Levinson: That’s a great question. And I would say it’s all tangled up. In the sense that this is what judges do a lot of times. They look at a statute and figure out whether or not, based on facts in different situations, that statute is satisfied. And they’re trying to figure out what rebellion means and who gets to decide. Who gets to decide is a huge part of these cases. So you’re absolutely right that there’s a factual determination here. And we’re looking at who gets to make the call. The Trump administration is saying the facts on the ground are sufficient.
Now, it doesn’t have to be that there is a huge protest or a huge riot. It can be looking at a big swath of time and maybe a big swath of geographic space that we think that we need help executing federal law. And what Judge Immergut said is essentially, I’m looking at the same statute and I get to look to see whether or not you have a colorable argument that those parts of the statute are satisfied. So you’re exactly right that we’re looking at fact finding. And we’re looking at who gets to make the initial decision – that’s the president – and then how much do we second guess the president.
Miller: The dissenting judge on the Ninth Circuit and now the state of Oregon have both asked for an en banc review. What does that mean?
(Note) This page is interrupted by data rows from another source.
Lemma coverage_same leader : leads leader -> coverage_of c m R (index_build m R) participants config leader = coverage_of c' m' R' (index_build m' R') participants config leader.
Proof.
  intros (wave & Hlt & Hr). destruct (wave_bound wave Hlt) as [_ H2]. assert (Hs : is_Some (m !! leader)) by (eapply rounds_stored; [apply C|by eexists]).
  unfold coverage_of. rewrite <-(round_same leader Hs), Hr. cbn [from_option id].
  assert (round_to_wave (wave_first_round wave (wavelength config)) (wavelength config) = wave) as ->.
  { unfold round_to_wave, wave_first_round. rewrite Nat.add_sub. apply Nat.div_mul. lia. }
  destruct Hs as [b Eb]. rewrite Eb, (grown _ _ Eb). apply set_eq. intros x. rewrite !elem_of_union_list. setoid_rewrite list_elem_of_fmap.
  split; intros (past & (o & -> & Ho) & Hx); apply list_elem_of_In, filter_In in Ho as [Ho%list_elem_of_In Hrat].
  - pose proof (at_round_stored _ _ Ho) as So. exists (past_of c' o). split; [|by rewrite <-past_same]. exists o. split; [done|]. apply list_elem_of_In, filter_In.
    split; [apply list_elem_of_In; by rewrite <-at_round_same|by rewrite <-ratifies_same].
  - rewrite <-at_round_same in Ho by done. pose proof (at_round_stored _ _ Ho) as So. exists (past_of c o). split; [|by rewrite past_same]. exists o. split; [done|]. apply list_elem_of_In, filter_In.
    split; [by apply list_elem_of_In|by rewrite ratifies_same].
Qed.

Lemma coverage_stored leader x : x ∈ coverage_of c m R (index_build m R) participants config leader -> is_Some (m !! x).
Proof.
  unfold coverage_of. rewrite elem_of_union_list. intros (past & Hin & Hx). apply list_elem_of_fmap in Hin as (o & -> & Ho).
  apply list_elem_of_In, filter_In in Ho as [Ho%list_elem_of_In _]. eapply past_stored; [by eapply at_round_stored|done].
Qed.

Lemma fresh_same keep leader prev : leads leader ->
  fresh_blocks m c R participants config keep leader prev = fresh_blocks m' c' R' participants config keep leader prev.
Proof.
  intros Hl. unfold fresh_blocks. rewrite <-(coverage_same leader Hl). assert (Hs : is_Some (m !! leader)) by (destruct Hl as (w & _ & Hr); eapply rounds_stored; [apply C|by eexists]).
  apply set_eq. intros x. rewrite !elem_of_filter, elem_of_difference. assert (Hx : x ∈ coverage_of c m R (index_build m R) participants config leader ->
    listed c m (index_build m R) keep leader x = listed c' m' (index_build m' R') keep leader x).
  { intros Hx. destruct (coverage_stored leader x Hx) as [b Eb]. unfold listed. rewrite Eb, (grown _ _ Eb), <-(past_same leader Hs). by rewrite fork_same. }
  split; intros (H1 & H2 & H3); (split; [|done]); [by rewrite <-Hx|by rewrite Hx].
Qed.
Levinson: I’m not going to weigh in on pronunciation here because every French teacher I’ve ever had would ask that I not. But when we’re thinking about this, we mean we want more judges to weigh in. So “en banc” means that for the Ninth Circuit, we would get about 11 judges who would rehear this. And part of the idea is that the Ninth Circuit generally leans more to the left – not always, as we’ve seen. But this particular panel, there were two members who were appointed by President Trump and one member appointed by President Clinton. She was in the dissent here, Judge Graber.
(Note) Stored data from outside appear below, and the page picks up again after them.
(** * Invoice merge: crop resolution, grid layout and the merge pipeline

    A shallow embedding of [core/models.py], [core/layout.py],
    [core/cropper.py], [core/pdf_engine.py] and [core/merger.py].

    Numbers: Python [int] is [Z] (floor division and modulo are [Z.div] and
    [Z.modulo], which agree with Python's [//] and [%] for a positive
    divisor).  Python [float] coordinates are read twice.  In the modules
    [fitz], [layout], [cropper] and [merger] they are exact rationals [Q]:
    the real-number geometry the floating-point code approximates, on which
    comparisons, [min], [max] and the structure of a run are studied.  In
    the module [binary64] the layout arithmetic is embedded over binary64
    floats, rounding after every operation as the code does; what depends on
    the exact value of a quotient or a product is settled there. *)

From Stdlib Require Import ZArith QArith Qminmax List String Bool Lia Lqa.
Import ListNotations.

Local Open Scope Z_scope.
Local Open Scope Q_scope.

(** ** The rectangle type of the document engine ([fitz.Rect])

    The engine's rectangle is a value object of four coordinates.  The
    operations the program uses are embedded as PyMuPDF documents them:
    [width = max(0, x1 - x0)] and likewise [height]; a rectangle is empty
    when [x0 >= x1] or [y0 >= y1]; [&] is the intersection, where an empty
    operand decides the result before any coordinate is compared; [Rect()]
    is the zero rectangle.  The engine's sentinel for the whole plane is
    never the rectangle of a page or of detected content and is left out. *)
Module fitz.

Record Rect : Type := mkRect { x0 : Q; y0 : Q; x1 : Q; y1 : Q }.

(** [fitz.Rect()] *)
Definition Rect0 : Rect := mkRect 0 0 0 0.

Definition width (r : Rect) : Q := Qmax 0 (x1 r - x0 r).
Definition height (r : Rect) : Q := Qmax 0 (y1 r - y0 r).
And part of the idea, I think, behind wanting more judges to hear it, is that there might be more judges with different judicial philosophies as well. So the hope, by those asking for a rehearing, is that they would come to a different conclusion and find that the temporary restraining order should remain in place.
Miller: If the two-panel ruling does stand, does this effectively lower the bar for the deployment of troops, the military, to American cities?
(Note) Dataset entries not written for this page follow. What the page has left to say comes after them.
(** * UnisonMap backend: route resolution and caching subsystem

    A shallow embedding of [app/services/ors_routing.py],
    [app/services/cache_service.py] and [app/services/rutas.py], and the
    properties of the specification checked against it.

    Conventions of the embedding.
    - Python [int] is [Z]; a finite Python [float] is the rational it denotes
      ([Q]); [str] is [string], read as a sequence of code points below 256.
    - JSON-like data is the tree type [json]; mutable Python objects that are
      shared between the cache and its callers live in an explicit heap.
    - A Python function that can raise returns a [pyres]; [await]ed calls that
      can suspend for ever return an [outcome] with a [Blocked] case. *)

From Stdlib Require Import ZArith QArith Qround Qminmax Lia List Bool Ascii String DecimalString.
From stdpp Require Import base option list gmap strings.

Set Warnings "-register-all".

Local Open Scope string_scope.
Local Open Scope list_scope.
Local Open Scope Z_scope.

(* ===================================================================== *)
(** * Part I: definitions                                                 *)
(* ===================================================================== *)

(** ** Python strings *)

Module PyStr.

(** The characters of a [str], by code point. *)
Definition chars (s : string) : list ascii := list_ascii_of_string s.
Definition of_chars (l : list ascii) : string := string_of_list_ascii l.

(** [str.isspace] (and the regular expression class [\s]) on the code
    points below 256: TAB..CR, FS..US, SPACE, NEL and NBSP. *)
Definition isspace (c : ascii) : bool :=
  let n := N_of_ascii c in
  ((9 <=? n) && (n <=? 13) || (28 <=? n) && (n <=? 32)
   || (n =? 133) || (n =? 160))%N.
Levinson: So this is another great question. I do want to emphasize we’re talking about the federalization of the National Guard, but not suspending something called posse comitatus, which would allow the National Guard to directly enforce civilian law. That still is a separate question and a separate law.
But in terms of [whether] this lowers the bar, I’ll answer it this way. We’re talking about a statute that is rarely used and therefore rarely challenged. Therefore, we have few cases on this particular statute, and what satisfies it and what doesn’t. So every time we get a decision, even if it’s an interim decision, like you are going to stay a temporary or a pending appeal, every time we get a decision, we’re getting persuasive guidance for judges to look next time to see, well, what did this panel on the Ninth Circuit say? What did that panel find was permissible? So it is setting precedent in that sense.
Miller: Jessica Levinson, thanks very much.
Levinson: Thank you.
Miller: Jessica Levinson is a professor of law at Loyola Law School in Los Angeles.